(* ===== verification/RootChainExample.v ===== *)
(** * The root chain contract: an example
    A run of the contract with an exit and an enter of Ether, from the
    constructor to the finalisation of both, at which the properties of the
    contract are applied. *)

From S2P Require Import Prelude MathUtil Solidity RecordUpdate Rlp BinaryMerkle PlasmaTx RootChainData RootChain RootChainLayout RootChainCalls RootChainInv RootChainClaims RootChainProgress RootChainNode.

Module RootChainExample.
Definition keccak : bytes -> bytes := MerkleExample.toy_keccak.

(** ** Runs *)

Fixpoint run (l : list (Ctx * call)) (s : RootChain) (tr : list finalization) : option (RootChain * list finalization) :=
  match l with
  | [] => Some (s, tr)
  | (c, x) :: l => '(s, tr') ← exec keccak c x s; run l s (tr ++ tr')
  end.

Definition step_ok (p : Ctx * call) : Prop := ctx_ok (fst p) /\ call_ok (snd p).

Lemma run_reachable l : forall n s tr s' tr', reachable keccak n s tr -> Forall step_ok l -> run l s tr = Some (s', tr') -> reachable keccak (n + length l) s' tr'.
Proof.
  induction l as [|[c x] l IH]; intros n s tr s' tr' Hr Hok H; cbn [run] in H.
  - injection H as <- <-. by rewrite Nat.add_0_r.
  - destruct (exec keccak c x s) as [[s1 tr1]|] eqn:He; [|done]. cbn [mbind option_bind] in H. inversion Hok as [|? ? [Hc Hx] Hok']. subst.
    cbn [length]. rewrite Nat.add_succ_r. apply (IH (S n) s1 (tr ++ tr1)); [by eapply reach_call|done|done].
Qed.

(** The operator is the account 1, the requestable contract 7 stands for the
    contract 77 of the child chain, and 5 is the Ether token. *)
Definition at_time (who t : Z) : Ctx := mkCtx who t (fun _ => true) (fun _ _ => Some true) (fun _ => true) None [] 10.

Definition word (x : Z) : bytes := be_bytes 32 x.
Definition calls (root : bytes) : list (Ctx * call) :=
  [ (at_time 1 1000, MapRequestableContract 7 77);
    (at_time 9 1001, StartExit 7 (word 1) (word 2));
    (at_time 9 1002, StartEnter 3 5 (word 0) (word 3));
    (at_time 1 1003, SubmitNRE 1 (1 * 2 ^ 128 + 2) (word 11) (word 12) (word 13));
    (at_time 1 1004, SubmitNRE 3 (3 * 2 ^ 128 + 4) (word 21) (word 22) (word 23));
    (at_time 1 1005, SubmitORB 5 (word 31) root (word 33));
    (at_time 2 1100, FinalizeBlock); (at_time 2 1101, FinalizeBlock); (at_time 2 1102, FinalizeBlock);
    (at_time 2 1200, FinalizeRequest); (at_time 2 1201, FinalizeRequests 1) ].

Definition zeroRC : RootChain := mkRootChain false 0 0 0 0 0 ∅ ∅ [] [] [] [] 0 ∅ ∅ 0 0 0 0 0 ∅ ∅ ∅.
Definition s0 : RootChain := default zeroRC (constructor (at_time 1 999) 3 4 5 false 2 (word 0) (word 0) (word 0)).

Definition root : bytes :=
  match run (take 5 (calls [])) s0 [] with
  | Some (s, _) => match BMT.getRoot keccak 10 (map r_hash (EROs s)) with Done r => r | _ => [] end
  | None => []
  end.

(** The state after [n] of the calls and what they finalised. *)
Definition after (n : nat) : RootChain * list finalization := default (zeroRC, []) (run (take n (calls root)) s0 []).

Lemma calls_ok : Forall step_ok (calls root).
Proof. repeat constructor; cbn; lia. Qed.

Lemma after_reachable n : run (take n (calls root)) s0 [] <> None -> reachable keccak (length (take n (calls root))) (fst (after n)) (snd (after n)).
Proof.
  intros H. apply (run_reachable (take n (calls root)) 0 s0 []).
  - apply (reach_init keccak (at_time 1 999) 3 4 5 false 2 (word 0) (word 0) (word 0)); [repeat constructor; cbn; lia|lia|vm_compute; reflexivity].
  - apply Forall_take, calls_ok.
  - unfold after. destruct (run _ _ _) as [[s tr]|]; done.
Qed.

Definition submitted_state : RootChain := fst (after 6).
Definition final_state : RootChain := fst (after 9).

Lemma submitted_reachable : reachable keccak 6 submitted_state [].
Proof. apply (after_reachable 6). vm_compute. discriminate. Qed.

Lemma final_reachable : reachable keccak 9 final_state [].
Proof. apply (after_reachable 9). vm_compute. discriminate. Qed.

(** ** The properties at these states *)

Lemma rootchain_layout_witness : exists z ph, Layout submitted_state z ph /\ finals_ok (NRELength submitted_state) z (fork submitted_state 0) /\ flags_ok (fork submitted_state 0).
Proof. apply (rootchain_layout keccak 6 submitted_state []); [exact submitted_reachable|lia]. Defined.

Definition last_state : RootChain := fst (after 11).
Definition last_trace : list finalization := snd (after 11).

Lemma requests_finalized_in_order_witness : (zlen last_trace = EROIdToFinalize last_state /\ EROIdToFinalize last_state <= zlen (EROs last_state) /\
  (forall i x, last_trace !! i = Some x -> exists r, EROs last_state !! i = Some r /\ x = mkFinalization false (Z.of_nat i) (isExit r && negb (r_challenged r))) /\
  (forall i r, EROs last_state !! i = Some r -> r_finalized r = (Z.of_nat i <? EROIdToFinalize last_state))) /\ zlen last_trace = 2.
Proof. split; [|reflexivity]. apply (requests_finalized_in_order keccak 11); [apply (after_reachable 11); vm_compute; discriminate|lia]. Defined.

Definition orb0 : RequestBlock := default zeroRequestBlock (head (ORBs final_state)).
Definition ero (n : nat) : Request := default zeroRequest (EROs final_state !! n).

Lemma next_request_finalizes_witness : exists s', finalizeRequest (at_time 2 1200) final_state = Some (s', mkFinalization false 0 true).
Proof.
  apply (next_request_finalizes keccak 9 final_state [] (at_time 2 1200) 5 orb0 (ero 0));
    [exact final_reachable|lia|vm_compute; reflexivity|vm_compute; reflexivity|vm_compute; split; discriminate|vm_compute; reflexivity|vm_compute; discriminate|vm_compute; reflexivity|].
  intros _. split; [by eexists|reflexivity].
Defined.

Definition orb0_requests : list Request := take (Z.to_nat (requestEnd orb0 - requestStart orb0 + 1)) (drop (Z.to_nat (requestStart orb0)) (EROs final_state)).

Lemma ero_values : value_ok (ero 0) /\ value_ok (ero 1).
Proof.
  assert (isExit (ero 0) = true) as H0 by (vm_compute; reflexivity). split; [intros _ H1; congruence|]. intros _ _. split; [vm_compute; reflexivity|].
  assert (SetBytes (trieValue (ero 1)) = 3) as -> by (vm_compute; reflexivity). split; reflexivity.
Qed.

Lemma eros_ok : Forall value_ok [ero 0; ero 1].
Proof. exact (Forall_cons_2 _ _ _ (proj1 ero_values) (Forall_cons_2 _ _ _ (proj2 ero_values) (Forall_nil_2 _))). Qed.

Lemma orb0_requests_ok : Forall value_ok orb0_requests.
Proof. assert (orb0_requests = [ero 0; ero 1]) as -> by (vm_compute; reflexivity). exact eros_ok. Qed.

Lemma request_block_root_witness :
  exists items, imap (fun i r => node_item keccak (requestableContracts final_state) (requestStart orb0 + Z.of_nat i) r) orb0_requests = map Some items /\
    DeriveShaFromBMT keccak items = Done (transactionsRoot (block (fork final_state 0) 5)).
Proof.
  apply (request_block_root keccak 9 final_state [] 5 orb0); [exact final_reachable|lia|vm_compute; reflexivity|vm_compute; reflexivity|vm_compute; reflexivity|].
  exact orb0_requests_ok.
Defined.

(** The requestor of the exit is a contract that takes no transfers. *)
Definition refusing : Ctx := mkCtx 2 1200 (fun _ => true) (fun _ _ => Some true) (fun a => negb (a =? 9)) None [] 10.

Lemma rejected_exit_blocks_queue_witness : exists s', exec keccak refusing (FinalizeRequests 0) final_state = Some (s', []) /\ EROIdToFinalize s' = 0.
Proof.
  exists final_state. split; [reflexivity|].
  apply (rejected_exit_blocks_queue keccak 9 final_state [] refusing (FinalizeRequests 0) final_state [] (ero 0));
    [exact final_reachable|lia|repeat constructor; cbn; lia|exact I|vm_compute; reflexivity|vm_compute; reflexivity|vm_compute; reflexivity|right; vm_compute; reflexivity|reflexivity].
Defined.

Lemma submission_progress_witness :
  (exists pos1 pos2, forall r1 r2 r3, exists s', submitNRE (at_time 1 1300) pos1 pos2 r1 r2 r3 submitted_state = Some s' /\ lastBlock (fork s' 0) = lastBlock (fork submitted_state 0) + NRELength submitted_state) \/
  (exists pos k orb root, ORBs submitted_state !! k = Some orb /\ requests_root keccak orb (EROs submitted_state) root /\ forall r1 r3, exists s', submitORB keccak (at_time 1 1300) pos r1 root r3 submitted_state = Some s' /\
     lastBlock (fork s' 0) = lastBlock (fork submitted_state 0) + 1 /\
     let pb := block (fork s' 0) (lastBlock (fork submitted_state 0) + 1) in b_isRequest pb = true /\ requestBlockId pb = Z.of_nat k /\ transactionsRoot pb = root).
Proof.
  apply (submission_progress keccak 6 submitted_state []); [exact submitted_reachable|lia|discriminate| |left; vm_compute; reflexivity|cbn; lia].
  apply (bool_decide_eq_true_1 (1 ∈ submitters submitted_state)). vm_compute. reflexivity.
Defined.

Lemma blocks_become_final_witness : exists s', finalizeBlock (at_time 2 1100) submitted_state = Some s' /\ lastFinalizedBlock (fork submitted_state 0) < lastFinalizedBlock (fork s' 0).
Proof.
  apply (blocks_become_final keccak 6 submitted_state [] (at_time 2 1100)); [exact submitted_reachable|lia|cbn; lia|vm_compute; reflexivity|vm_compute; discriminate|].
  intros e. assert (map_Forall (fun _ x => NRE_submittedAt x + CP_WITHHOLDING <= 1100) (epochs (fork submitted_state 0))) as H.
  { apply (bool_decide_eq_true_1 _). vm_compute. reflexivity. }
  unfold epoch. destruct (epochs (fork submitted_state 0) !! e) as [x|] eqn:He; [exact (H e x He)|vm_compute; discriminate].
Defined.

(** The request block is next. *)
Definition prepared_state : RootChain := fst (after 5).

Lemma prepared_requests i r : EROs prepared_state !! i = Some r -> value_ok r.
Proof. assert (EROs prepared_state = [ero 0; ero 1]) as -> by (vm_compute; reflexivity). exact (proj1 (Forall_lookup _ _) eros_ok i r). Qed.

Definition prepared_epoch : Epoch := epoch (fork prepared_state 0) (next_epoch (fork prepared_state 0)).

Lemma node_blocks_accepted_witness : exists bodies body root,
  prepare_bodies keccak 30 prepared_state (next_epoch (fork prepared_state 0)) (startBlockNumber prepared_epoch) (endBlockNumber prepared_epoch) = Done (Some bodies) /\
  zlen bodies = endBlockNumber prepared_epoch - startBlockNumber prepared_epoch + 1 /\
  bodies !! Z.to_nat (lastBlock (fork prepared_state 0) + 1 - startBlockNumber prepared_epoch) = Some body /\ body_root keccak body root /\
  forall r1 r3, is_Some (submitORB keccak (at_time 1 1005) (makePos (currentFork prepared_state) (lastBlock (fork prepared_state 0) + 1)) r1 root r3 prepared_state).
Proof.
  apply (node_blocks_accepted keccak 5 prepared_state [] (at_time 1 1005) 30);
    [apply (after_reachable 5); vm_compute; discriminate|lia|discriminate| |left; vm_compute; reflexivity|cbn; lia|vm_compute; reflexivity| |vm_compute; reflexivity].
  - apply (bool_decide_eq_true_1 (1 ∈ submitters prepared_state)). vm_compute. reflexivity.
  - intros i r Hi _. exact (prepared_requests i r Hi).
Defined.

(** An enter of 3 wei by the account 9. *)
Definition enter : Request := mkRequest 1002 false true false false 3 9 5 (word 0) zero32 (word 3).

Lemma request_tx_agrees_witness : exists child tx b, toChildChainRequest enter 77 [] = Some child /\ request_tx keccak (fun _ => 77) 1 enter = Done tx /\
  TX_toBytes (toTX keccak child 1 false) = Some b /\ EncodeToBytes txdata tx = inr b.
Proof.
  apply (request_tx_agrees keccak (fun _ => 77) 1 enter []); [|split; [discriminate|reflexivity]].
  assert (SetBytes (trieValue enter) = 3) as H3 by (vm_compute; reflexivity).
  split; [split; [discriminate|reflexivity]|]. split; [split; [discriminate|reflexivity]|]. split; [vm_compute; reflexivity|]. split; [vm_compute; discriminate|].
  intros _ _. rewrite H3. split; [vm_compute; reflexivity|split; reflexivity].
Defined.
End RootChainExample.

Assignment:
Print the line with "- apply (bool_decide_eq_true_1" and every line after it in the entries above, exactly as written. Leave out all other lines.

Response box:
  - apply (bool_decide_eq_true_1 (1 ∈ submitters prepared_state)). vm_compute. reflexivity.
  - intros i r Hi _. exact (prepared_requests i r Hi).
Defined.

(** An enter of 3 wei by the account 9. *)
Definition enter : Request := mkRequest 1002 false true false false 3 9 5 (word 0) zero32 (word 3).

Lemma request_tx_agrees_witness : exists child tx b, toChildChainRequest enter 77 [] = Some child /\ request_tx keccak (fun _ => 77) 1 enter = Done tx /\
  TX_toBytes (toTX keccak child 1 false) = Some b /\ EncodeToBytes txdata tx = inr b.
Proof.
  apply (request_tx_agrees keccak (fun _ => 77) 1 enter []); [|split; [discriminate|reflexivity]].
  assert (SetBytes (trieValue enter) = 3) as H3 by (vm_compute; reflexivity).
  split; [split; [discriminate|reflexivity]|]. split; [split; [discriminate|reflexivity]|]. split; [vm_compute; reflexivity|]. split; [vm_compute; discriminate|].
  intros _ _. rewrite H3. split; [vm_compute; reflexivity|split; reflexivity].
Defined.
End RootChainExample.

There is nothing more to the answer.